The building of the shelter is provided with a security system. Women here are taught computer skills, knitting and English language courses are held for them. Sessions with a psychologist is mandatory. The women are allowed to go out, however only after they are registered in the special records book.

Another shelter for women is offered by Women’s Rights Center NGO in Armenia. There is no government-funded shelter in Armenia; there is not a law on family violence either. Such cases are examined under the RA Criminal Code.

Susanna Vardanyan, head of Women’s Rights Center NGO, says that in 2007-2009 corresponding experts and their center drafted a law on family violence, which was submitted to the Ministry of Labor and Social Affairs of Armenia, however, it is not adopted by now.

Last month, a big clamor was raised over Davit Ziroyan (who severely beat his two wives – the first from whom he was divorced, and his second) and his mother Haykanush Mikaelyan. The mother and son were constantly severely beating, torturing and threatening Ziroyan’s first and second wives in Saint Petersburg, Russia.

“I want them to be punished, but as of now our law does nothing [in this respect]. I even do not know what to expect from our law,” says Ziroyan’s second wife Mariam Gevorgyan.

A lawsuit has been filed against Ziroyan, however, he has not been sentenced. The prosecution was followed by an amnesty. The mother-in-law (Haykanush Mikaelyan) was detained in Saint Petersburg and brought to Armenia. The case is in the process of preliminary investigation.

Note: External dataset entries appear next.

(* ===== verification/Truncate.v ===== *)
(** * Truncate: cutting output to a budget

    [utils/string/src/truncate.rs], [utils/output-truncation/src/lib.rs] and the
    [TruncationPolicy] of [protocol.rs].  [usize] and [u64] are [N] up to
    [MAX64]; the saturating operations are written out, and the slices of a
    text, which panic inside a character, are [None] then. *)

From Stdlib Require Import SpecFloat.
From S2P Require Import Prelude Utf8.
Local Open Scope str_scope.

Definition MAX64 : N := 18446744073709551615.

Definition sat_add (a b : N) : N := N.min (a + b) MAX64.
Definition sat_mul (a b : N) : N := N.min (a * b) MAX64.
(** [N.sub] is truncated. *)
Definition sat_sub (a b : N) : N := (a - b)%N.

(** [s.len()]. *)
Fixpoint str_len (s : str) : N :=
  match s with [] => 0 | c :: s => N.of_nat (len_utf8 c) + str_len s end.

Definition char_count (s : str) : N := N.of_nat (length s).

(** The text before and after a byte offset, if that is between characters. *)
Fixpoint split_at_byte (n : N) (s : str) : option (str * str) :=
  if (n =? 0)%N then Some ([], s)
  else match s with
       | [] => None
       | c :: s =>
           if (N.of_nat (len_utf8 c) <=? n)%N
           then '(a, b) ← split_at_byte (n - N.of_nat (len_utf8 c)) s; Some (c :: a, b)
           else None
       end.

Definition slice_to (s : str) (n : N) : option str := fst <$> split_at_byte n s.
Definition slice_from (s : str) (n : N) : option str := snd <$> split_at_byte n s.

Definition show_N (n : N) : str := lit (pretty n).

(** ** [truncate.rs] *)

Definition APPROX_BYTES_PER_TOKEN : N := 4.

Definition approx_token_count (text : str) : N :=
  (sat_add (str_len text) (sat_sub APPROX_BYTES_PER_TOKEN 1) / APPROX_BYTES_PER_TOKEN)%N.

Definition approx_bytes_for_tokens (tokens : N) : N := sat_mul tokens APPROX_BYTES_PER_TOKEN.

Definition approx_tokens_from_byte_count (bytes : N) : N :=
  (sat_add bytes (sat_sub APPROX_BYTES_PER_TOKEN 1) / APPROX_BYTES_PER_TOKEN)%N.

Record SplitState : Type := mkSplitState {
  prefix_end : N;
  suffix_start : N;
  removed_chars : N;
  suffix_started : bool;
}.

(** The loop over [char_indices]. *)
Fixpoint split_loop (beginning_bytes tail_start_target idx : N) (s : str) (st : SplitState) : SplitState :=
  match s with
  | [] => st
  | ch :: s =>
      let char_end := (idx + N.of_nat (len_utf8 ch))%N in
      split_loop beginning_bytes tail_start_target char_end s
        (if (char_end <=? beginning_bytes)%N
         then mkSplitState char_end (suffix_start st) (removed_chars st) (suffix_started st)
         else if (tail_start_target <=? idx)%N
         then if suffix_started st then st
              else mkSplitState (prefix_end st) idx (removed_chars st) true
         else mkSplitState (prefix_end st) (suffix_start st) (sat_add (removed_chars st) 1) (suffix_started st))
  end.

Definition split_string (s : str) (beginning_bytes end_bytes : N) : option (N * str * str) :=
  if is_empty s then Some (0%N, [], [])
  else
    let len := str_len s in
    let st := split_loop beginning_bytes (sat_sub len end_bytes) 0 s (mkSplitState 0 len 0 false) in
    let suffix_start := if (suffix_start st <? prefix_end st)%N then prefix_end st else suffix_start st in
    before ← slice_to s (prefix_end st);
    after ← slice_from s suffix_start;
    Some (removed_chars st, before, after).

Definition split_budget (budget : N) : N * N :=
  let left := (budget / 2)%N in (left, (budget - left)%N).

Definition format_truncation_marker (use_tokens : bool) (removed_count : N) : str :=
  [0x2026%N] ++ show_N removed_count
  ++ (if use_tokens then lit " tokens truncated" else lit " chars truncated") ++ [0x2026%N].

Definition removed_units (use_tokens : bool) (removed_bytes removed_chars : N) : N :=
  if use_tokens then approx_tokens_from_byte_count removed_bytes else removed_chars.

Definition assemble_truncated_output (prefix suffix marker : str) : str := prefix ++ marker ++ suffix.

Definition truncate_with_byte_estimate (s : str) (max_bytes : N) (use_tokens : bool) : option str :=
  if is_empty s then Some []
  else if (max_bytes =? 0)%N then
    Some (format_truncation_marker use_tokens (removed_units use_tokens (str_len s) (char_count s)))
  else if (str_len s <=? max_bytes)%N then Some s
  else
    let '(left_budget, right_budget) := split_budget max_bytes in
    '(removed, prefix, suffix) ← split_string s left_budget right_budget;
    let marker := format_truncation_marker use_tokens
                    (removed_units use_tokens (sat_sub (str_len s) max_bytes) removed) in
    Some (assemble_truncated_output prefix suffix marker).

Definition truncate_middle_chars (s : str) (max_bytes : N) : option str :=
  truncate_with_byte_estimate s max_bytes false.

Definition truncate_middle_with_token_budget (s : str) (max_tokens : N) : option (str * option N) :=
  if is_empty s then Some ([], None)
  else if (0 <? max_tokens)%N && (str_len s <=? approx_bytes_for_tokens max_tokens)%N then Some (s, None)
  else
    truncated ← truncate_with_byte_estimate s (approx_bytes_for_tokens max_tokens) true;
    let total_tokens := approx_token_count s in
    Some (if truncated =? s then (truncated, None) else (truncated, Some total_tokens)).

(** ** [TruncationPolicy] *)

Inductive TruncationPolicy : Type := Bytes (bytes : N) | Tokens (tokens : N).

Definition token_budget (self : TruncationPolicy) : N :=
  match self with
  | Bytes bytes => approx_tokens_from_byte_count bytes
  | Tokens tokens => tokens
  end.

Definition byte_budget (self : TruncationPolicy) : N :=
  match self with
  | Bytes bytes => bytes
  | Tokens tokens => approx_bytes_for_tokens tokens
  end.

(** [f64], as the standard library specifies it; [1.2] is its nearest value. *)
Definition f64_of_usize (n : N) : spec_float := binary_normalize 53 1024 (Z.of_N n) 0 false.
Definition f64_mul (x y : spec_float) : spec_float := SFmul 53 1024 x y.
Definition F64_1_2 : spec_float := S754_finite false 5404319552844595 (-52).

(** [x.ceil() as usize]: the cast saturates, and takes what is no number to 0. *)
Definition ceil_as_usize (x : spec_float) : N :=
  match x with
  | S754_finite false m e =>
      let z := if (0 <=? e)%Z then Z.shiftl (Zpos m) e else (- ((- Zpos m) / 2 ^ (- e)))%Z in
      N.min (Z.to_N z) MAX64
  | S754_infinity false => MAX64
  | _ => 0
  end.

(** [policy * multiplier]. *)
Definition policy_mul (self : TruncationPolicy) (multiplier : spec_float) : TruncationPolicy :=
  match self with
  | Bytes bytes => Bytes (ceil_as_usize (f64_mul (f64_of_usize bytes) multiplier))
  | Tokens tokens => Tokens (ceil_as_usize (f64_mul (f64_of_usize tokens) multiplier))
  end.

(** ** [output-truncation/src/lib.rs] *)

Definition truncate_text (content : str) (policy : TruncationPolicy) : option str :=
  match policy with
  | Bytes bytes => truncate_middle_chars content bytes
  | Tokens tokens => fst <$> truncate_middle_with_token_budget content tokens
  end.

Definition formatted_truncate_text (content : str) (policy : TruncationPolicy) : option str :=
  if (str_len content <=? byte_budget policy)%N then Some content
  else
    let total_lines := length (lines content) in
    result ← truncate_text content policy;
    Some (lit "Total output lines: " ++ show_nat total_lines ++ [NL; NL] ++ result).

Inductive ImageDetail : Type := DetailAuto | DetailLow | DetailHigh | DetailOriginal.

Inductive FunctionCallOutputContentItem : Type :=
| FInputText (text : str)
| FInputImage (image_url : str) (detail : option ImageDetail).

Definition item_text (item : FunctionCallOutputContentItem) : option str :=
  match item with FInputText text => Some text | FInputImage _ _ => None end.

Definition is_image (item : FunctionCallOutputContentItem) : bool :=
  match item with FInputText _ => false | FInputImage _ _ => true end.

Definition combine_texts (text_segments : list str) : str :=
  foldl (fun combined text => (if is_empty combined then combined else combined ++ [NL]) ++ text) [] text_segments.

Definition formatted_truncate_text_content_items_with_policy
    (items : list FunctionCallOutputContentItem) (policy : TruncationPolicy)
  : option (list FunctionCallOutputContentItem * option N) :=
  let text_segments := omap item_text items in
  if is_empty text_segments then Some (items, None)
  else
    let combined := combine_texts text_segments in
    if (str_len combined <=? byte_budget policy)%N then Some (items, None)
    else
      text ← formatted_truncate_text combined policy;
      Some (FInputText text :: List.filter is_image items, Some (approx_token_count combined)).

A 24-hour National Hotline is working at the Women’s Rights Center NGO. There are hotlines in Gavar, Vanadzor, Ijevan and Kapan, too.

There were 2,302 calls to the National Hotline in 2011. In January-September last year, 1,325 visits were registered in the Sexual Assault Crisis Center of Yerevan.

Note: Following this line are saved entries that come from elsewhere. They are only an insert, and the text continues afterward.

(* ===== verification/Normalize.v ===== *)
(** * Normalize: calls and their outputs

    [core/src/context_manager/normalize.rs].  A build with debug assertions
    ([debug]) panics where a release build reports an error; a panic is [None].  *)

From S2P Require Import Prelude Truncate ResponseItems.
Local Open Scope str_scope.

Definition IMAGE_CONTENT_OMITTED_PLACEHOLDER : str := lit "image content omitted because you do not support image input".

Inductive InputModality : Type := ModalityText | ModalityImage.
#[global] Instance InputModality_eq_dec : EqDecision InputModality.
Proof. solve_decision. Defined.

Section normalize.
Context {Json : Type}.
Notation Item := (ResponseItem Json).

(** [error_or_panic]. *)
Definition error_or_panic (debug : bool) : option unit := if debug then None else Some tt.

(** [Vec::insert] and [Vec::remove]. *)
Definition insert_item (i : nat) (x : Item) (items : list Item) : option (list Item) :=
  if (i <=? length items)%nat then Some (take i items ++ x :: drop i items) else None.

Definition is_function_output (call_id : str) (i : Item) : bool :=
  match i with FunctionCallOutput existing _ => existing =? call_id | _ => false end.
Definition is_tool_search_output (call_id : str) (i : Item) : bool :=
  match i with ToolSearchOutput (Some existing) _ _ _ => existing =? call_id | _ => false end.
Definition is_custom_output (call_id : str) (i : Item) : bool :=
  match i with CustomToolCallOutput existing _ _ => existing =? call_id | _ => false end.
Definition is_function_call (call_id : str) (i : Item) : bool :=
  match i with FunctionCall _ _ _ _ existing => existing =? call_id | _ => false end.
Definition is_local_shell_call (call_id : str) (i : Item) : bool :=
  match i with LocalShellCall _ (Some existing) _ _ => existing =? call_id | _ => false end.
Definition is_tool_search_call (call_id : str) (i : Item) : bool :=
  match i with ToolSearchCall _ (Some existing) _ _ _ => existing =? call_id | _ => false end.
Definition is_custom_call (call_id : str) (i : Item) : bool :=
  match i with CustomToolCall _ _ existing _ _ => existing =? call_id | _ => false end.

(** The output to add for an item of the history; [None] is a panic. *)
Definition missing_output (debug : bool) (items : list Item) (item : Item) : option (option Item) :=
  match item with
  | FunctionCall _ _ _ _ call_id =>
      if existsb (is_function_output call_id) items then Some None
      else Some (Some (FunctionCallOutput call_id (from_text (lit "aborted"))))
  | ToolSearchCall _ (Some call_id) _ _ _ =>
      if existsb (is_tool_search_output call_id) items then Some None
      else Some (Some (ToolSearchOutput (Some call_id) (lit "completed") (lit "client") []))
  | CustomToolCall _ _ call_id _ _ =>
      if existsb (is_custom_output call_id) items then Some None
      else _ ← error_or_panic debug;
           Some (Some (CustomToolCallOutput call_id None (from_text (lit "aborted"))))
  | LocalShellCall _ (Some call_id) _ _ =>
      if existsb (is_function_output call_id) items then Some None
      else _ ← error_or_panic debug;
           Some (Some (FunctionCallOutput call_id (from_text (lit "aborted"))))
  | _ => Some None
  end.

(** The loop that collects what to insert, with the index of each call. *)
Fixpoint collect_missing (debug : bool) (items : list Item) (idx : nat) (rest : list Item) : option (list (nat * Item)) :=
  match rest with
  | [] => Some []
  | item :: rest =>
      missing ← missing_output debug items item;
      more ← collect_missing debug items (S idx) rest;
      Some (match missing with Some output => (idx, output) :: more | None => more end)
  end.

Definition insert_missing (items : option (list Item)) (missing : nat * Item) : option (list Item) :=
  items ← items; insert_item (S missing.1) missing.2 items.

Definition ensure_call_outputs_present (debug : bool) (items : list Item) : option (list Item) :=
  missing_outputs_to_insert ← collect_missing debug items 0 items;
  foldl insert_missing (Some items) (rev missing_outputs_to_insert).

Definition call_ids (f : Item -> option str) (items : list Item) : gset str := list_to_set (omap f items).

Definition function_call_id (i : Item) : option str :=
  match i with FunctionCall _ _ _ _ call_id => Some call_id | _ => None end.
Definition tool_search_call_id (i : Item) : option str :=
  match i with ToolSearchCall _ call_id _ _ _ => call_id | _ => None end.
Definition local_shell_call_id (i : Item) : option str :=
  match i with LocalShellCall _ call_id _ _ => call_id | _ => None end.
Definition custom_tool_call_id (i : Item) : option str :=
  match i with CustomToolCall _ _ call_id _ _ => Some call_id | _ => None end.

(** Whether an item stays; an orphan panics in a debug build. *)
Definition keep_item (debug : bool) (function_call_ids tool_search_call_ids local_shell_call_ids custom_tool_call_ids : gset str)
    (item : Item) : option bool :=
  let checked (has_match : bool) : option bool := if has_match then Some true else _ ← error_or_panic debug; Some false in
  match item with
  | FunctionCallOutput call_id _ =>
      checked (bool_decide (call_id ∈ function_call_ids) || bool_decide (call_id ∈ local_shell_call_ids))
  | CustomToolCallOutput call_id _ _ => checked (bool_decide (call_id ∈ custom_tool_call_ids))
  | ToolSearchOutput call_id _ execution _ =>
      if execution =? lit "server" then Some true
      else match call_id with
           | Some call_id => checked (bool_decide (call_id ∈ tool_search_call_ids))
           | None => Some true
           end
  | _ => Some true
  end.

(** [Vec::retain]. *)
Fixpoint retain (f : Item -> option bool) (items : list Item) : option (list Item) :=
  match items with
  | [] => Some []
  | item :: items =>
      keep ← f item;
      rest ← retain f items;
      Some (if keep : bool then item :: rest else rest)
  end.

Definition remove_orphan_outputs (debug : bool) (items : list Item) : option (list Item) :=
  let function_call_ids := call_ids function_call_id items in
  let tool_search_call_ids := call_ids tool_search_call_id items in
  let local_shell_call_ids := call_ids local_shell_call_id items in
  let custom_tool_call_ids := call_ids custom_tool_call_id items in
  retain (keep_item debug function_call_ids tool_search_call_ids local_shell_call_ids custom_tool_call_ids) items.

Fixpoint remove_first_matching (predicate : Item -> bool) (items : list Item) : list Item :=
  match items with
  | [] => []
  | item :: items => if predicate item then items else item :: remove_first_matching predicate items
  end.

Definition remove_corresponding_for (items : list Item) (item : Item) : list Item :=
  match item with
  | FunctionCall _ _ _ _ call_id => remove_first_matching (is_function_output call_id) items
  | FunctionCallOutput call_id _ =>
      if existsb (is_function_call call_id) items then remove_first_matching (is_function_call call_id) items
      else remove_first_matching (is_local_shell_call call_id) items
  | ToolSearchCall _ (Some call_id) _ _ _ => remove_first_matching (is_tool_search_output call_id) items
  | ToolSearchOutput (Some call_id) _ _ _ => remove_first_matching (is_tool_search_call call_id) items
  | CustomToolCall _ _ call_id _ _ => remove_first_matching (is_custom_output call_id) items
  | CustomToolCallOutput call_id _ _ => remove_first_matching (is_custom_call call_id) items
  | LocalShellCall _ (Some call_id) _ _ => remove_first_matching (is_function_output call_id) items
  | _ => items
  end.

Definition strip_content (content_item : ContentItem) : ContentItem :=
  match content_item with
  | InputImage _ _ => InputText IMAGE_CONTENT_OMITTED_PLACEHOLDER
  | _ => content_item
  end.

Definition strip_output_item (content_item : FunctionCallOutputContentItem) : FunctionCallOutputContentItem :=
  match content_item with
  | FInputImage _ _ => FInputText IMAGE_CONTENT_OMITTED_PLACEHOLDER
  | _ => content_item
  end.

Definition strip_payload (output : FunctionCallOutputPayload) : FunctionCallOutputPayload :=
  match body output with
  | BodyItems items => mkPayload (BodyItems (map strip_output_item items)) (success output)
  | BodyText _ => output
  end.

Definition strip_item (item : Item) : Item :=
  match item with
  | Message id role content phase => Message id role (map strip_content content) phase
  | FunctionCallOutput call_id output => FunctionCallOutput call_id (strip_payload output)
  | CustomToolCallOutput call_id name output => CustomToolCallOutput call_id name (strip_payload output)
  | ImageGenerationCall id status revised_prompt _ => ImageGenerationCall id status revised_prompt []
  | _ => item
  end.

Definition strip_images_when_unsupported (input_modalities : list InputModality) (items : list Item) : list Item :=
  let supports_images := bool_decide (ModalityImage ∈ input_modalities) in
  if supports_images then items else map strip_item items.

(** [ContextManager::normalize_history]. *)
Definition normalize_items (debug : bool) (input_modalities : list InputModality) (items : list Item) : option (list Item) :=
  items ← ensure_call_outputs_present debug items;
  items ← remove_orphan_outputs debug items;
  Some (strip_images_when_unsupported input_modalities items).

(** ** Specification *)

(** Every call with an id is answered. *)
Definition answered (items : list Item) (item : Item) : Prop :=
  match item with
  | FunctionCall _ _ _ _ call_id | LocalShellCall _ (Some call_id) _ _ => exists i, i ∈ items /\ is_function_output call_id i = true
  | ToolSearchCall _ (Some call_id) _ _ _ => exists i, i ∈ items /\ is_tool_search_output call_id i = true
  | CustomToolCall _ _ call_id _ _ => exists i, i ∈ items /\ is_custom_output call_id i = true
  | _ => True
  end.

(** Every output belongs to a call, but for what a server executed itself. *)
Definition called (items : list Item) (item : Item) : Prop :=
  match item with
  | FunctionCallOutput call_id _ =>
      exists i, i ∈ items /\ (is_function_call call_id i = true \/ is_local_shell_call call_id i = true)
  | CustomToolCallOutput call_id _ _ => exists i, i ∈ items /\ is_custom_call call_id i = true
  | ToolSearchOutput (Some call_id) _ execution _ =>
      execution <> lit "server" -> exists i, i ∈ items /\ is_tool_search_call call_id i = true
  | _ => True
  end.

Definition paired (items : list Item) : Prop :=
  (forall item, item ∈ items -> answered items item) /\ (forall item, item ∈ items -> called items item).

Definition is_output (item : Item) : bool :=
  match item with FunctionCallOutput _ _ | CustomToolCallOutput _ _ _ | ToolSearchOutput _ _ _ _ => true | _ => false end.

Definition has_image (item : Item) : bool :=
  match item with
  | Message _ _ content _ => existsb (fun c => match c with InputImage _ _ => true | _ => false end) content
  | FunctionCallOutput _ output | CustomToolCallOutput _ _ output =>
      match body output with BodyItems items => existsb is_image items | BodyText _ => false end
  | ImageGenerationCall _ _ _ result => negb (is_empty result)
  | _ => false
  end.

(** What is inserted after an item. *)
Definition synthetic (items : list Item) (item : Item) : list Item :=
  match missing_output false items item with Some (Some output) => [output] | _ => [] end.

Lemma insert_item_app (a b : list Item) x : insert_item (length a) x (a ++ b) = Some (a ++ x :: b).
Proof.
  unfold insert_item. rewrite length_app. destruct (Nat.leb_spec (length a) (length a + length b)); [|lia].
  by rewrite take_app_length, drop_app_length.
Qed.

Lemma missing_output_debug items item m :
  missing_output true items item = Some m -> missing_output false items item = Some m.
Proof.
  destruct item as [| | ? [?|] ? ?| |? [?|] ? ? ?| | | | | | | |]; cbn; try done;
    destruct (existsb _ items); cbn; done.
Qed.

Lemma missing_output_release items item : exists m, missing_output false items item = Some m.
Proof.
  destruct item as [| | ? [?|] ? ?| |? [?|] ? ? ?| | | | | | | |]; cbn; eauto;
    destruct (existsb _ items); cbn; eauto.
Qed.

(** In reverse order the indices stay right. *)
Lemma ensure_loop debug items pre rest missing :
  collect_missing debug items (length pre) rest = Some missing ->
  foldr (fun missing items => insert_missing items missing) (Some (pre ++ rest)) missing
  = Some (pre ++ (rest ≫= fun item => item :: synthetic items item)).
Proof.
  revert pre missing. induction rest as [|item rest IH]; intros pre missing; cbn [collect_missing].
  - intros [= <-]. done.
  - intros Hm. destruct (missing_output debug items item) as [m|] eqn:Em; [|done]. cbn [mbind option_bind] in Hm.
    destruct (collect_missing debug items (S (length pre)) rest) as [more|] eqn:Er; [|done]. cbn in Hm. injection Hm as <-.
    assert (missing_output false items item = Some m) as Em' by (destruct debug; [by apply missing_output_debug|done]).
    specialize (IH (pre ++ [item]) more). rewrite length_app, Nat.add_comm, <- !app_assoc in IH. specialize (IH Er).
    cbn [app] in IH. cbn [mbind list_bind].
    assert (synthetic items item = match m with Some output => [output] | None => [] end) as -> by (unfold synthetic; by rewrite Em').
    destruct m as [output|]; cbn [foldr]; [|exact IH].
    cbn [mbind list_bind] in IH. rewrite IH. unfold insert_missing. cbn [mbind option_bind fst snd app].
    pose proof (insert_item_app (pre ++ [item]) (rest ≫= fun item => item :: synthetic items item) output) as Hins.
    rewrite length_app, Nat.add_comm, <- !app_assoc in Hins. exact Hins.
Qed.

Police Colonel Nelly Duryan, deputy head of the Police's 3rd Investigation Department (of Juvenile Affairs) in Armenia, says that statistical data cannot present the whole picture of violence properly. Violence committed in families usually is not reported.

Mariam Hayrapetyan, 34, who lives in Lighthouse-Paros for three months, says that she is like a frozen meat which melts gradually. She has been keeping silence for many years while she bore her gambler husband’s beating and insults. Her two-year old daughter Anushik suffered with her mother.

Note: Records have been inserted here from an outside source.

(* ===== verification/History.v ===== *)
(** * History: the conversation that is sent to the model

    [core/src/context_manager/history.rs], with the token counts of
    [protocol.rs].  [i64] is [Z]; saturating operations are written out and
    plain additions wrap, as in a release build. *)

From S2P Require Import Prelude Utf8 TextSearch Truncate ResponseItems Normalize.
Local Open Scope str_scope.

(** ** Token counts *)

Definition MIN_I64 : Z := -9223372036854775808.
Definition sat_i64 (z : Z) : Z := Z.max MIN_I64 (Z.min z MAX_I64).
Definition wrap_i64 (z : Z) : Z := ((z - MIN_I64) mod 2 ^ 64 + MIN_I64)%Z.

Record TokenUsage : Type := mkTokenUsage {
  input_tokens : Z;
  cached_input_tokens : Z;
  output_tokens : Z;
  reasoning_output_tokens : Z;
  total_tokens : Z;
}.

Definition default_usage : TokenUsage := mkTokenUsage 0 0 0 0 0.

Definition add_assign (self other : TokenUsage) : TokenUsage :=
  mkTokenUsage (wrap_i64 (input_tokens self + input_tokens other))
    (wrap_i64 (cached_input_tokens self + cached_input_tokens other))
    (wrap_i64 (output_tokens self + output_tokens other))
    (wrap_i64 (reasoning_output_tokens self + reasoning_output_tokens other))
    (wrap_i64 (total_tokens self + total_tokens other)).

Record TokenUsageInfo : Type := mkUsageInfo {
  total_token_usage : TokenUsage;
  last_token_usage : TokenUsage;
  model_context_window : option Z;
}.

“I have lost my second baby while being pregnant with it because of his beating. When I told him that I wanted to get divorced, he attacked me with a knife. Once he was taking Anushik to pay off a mortgage. I have hardly managed to save the child,” Mariam recalls. She was sure that her husband would “give” their daughter to a creditor as some sort of collateral until one day he could find money from some place and pay off the recurrent debt.

In 2010, Zaruhi Petrosyan’s criminal case also got attention. The young woman was subjected to violence by her husband and mother-in-law. On October 1, 2010, after her husband’s severe beating Petrosyan died in a hospital.

After this incident the Coalition to Stop Violence Against Women in Armenia, consisting of seven non-governmental organizations was founded, aiming to make the public aware of family violence and its consequences, trying to prevent new cases of violence in the future.

Head of Lighthouse-Paros Foundation Naira Muradyan says that they also teach their women to be good mothers, to be responsible for their own children.

“Most of our beneficiaries are orphanage alumnae. Their mothers were also from orphanages. And now their children are about to end up in an orphanage. There is an open chain, which must be solved,” Muradyan says.

Lighthouse Foundation improves the women’s social state; it takes care of the settlement of their life in the future after the women leave the shelter.

“Very often we rent an apartment for them, or we give them money for each month, starting with $50. By the time, they find a job, they stand on their own feet and try to start a new life,” Muradyan says.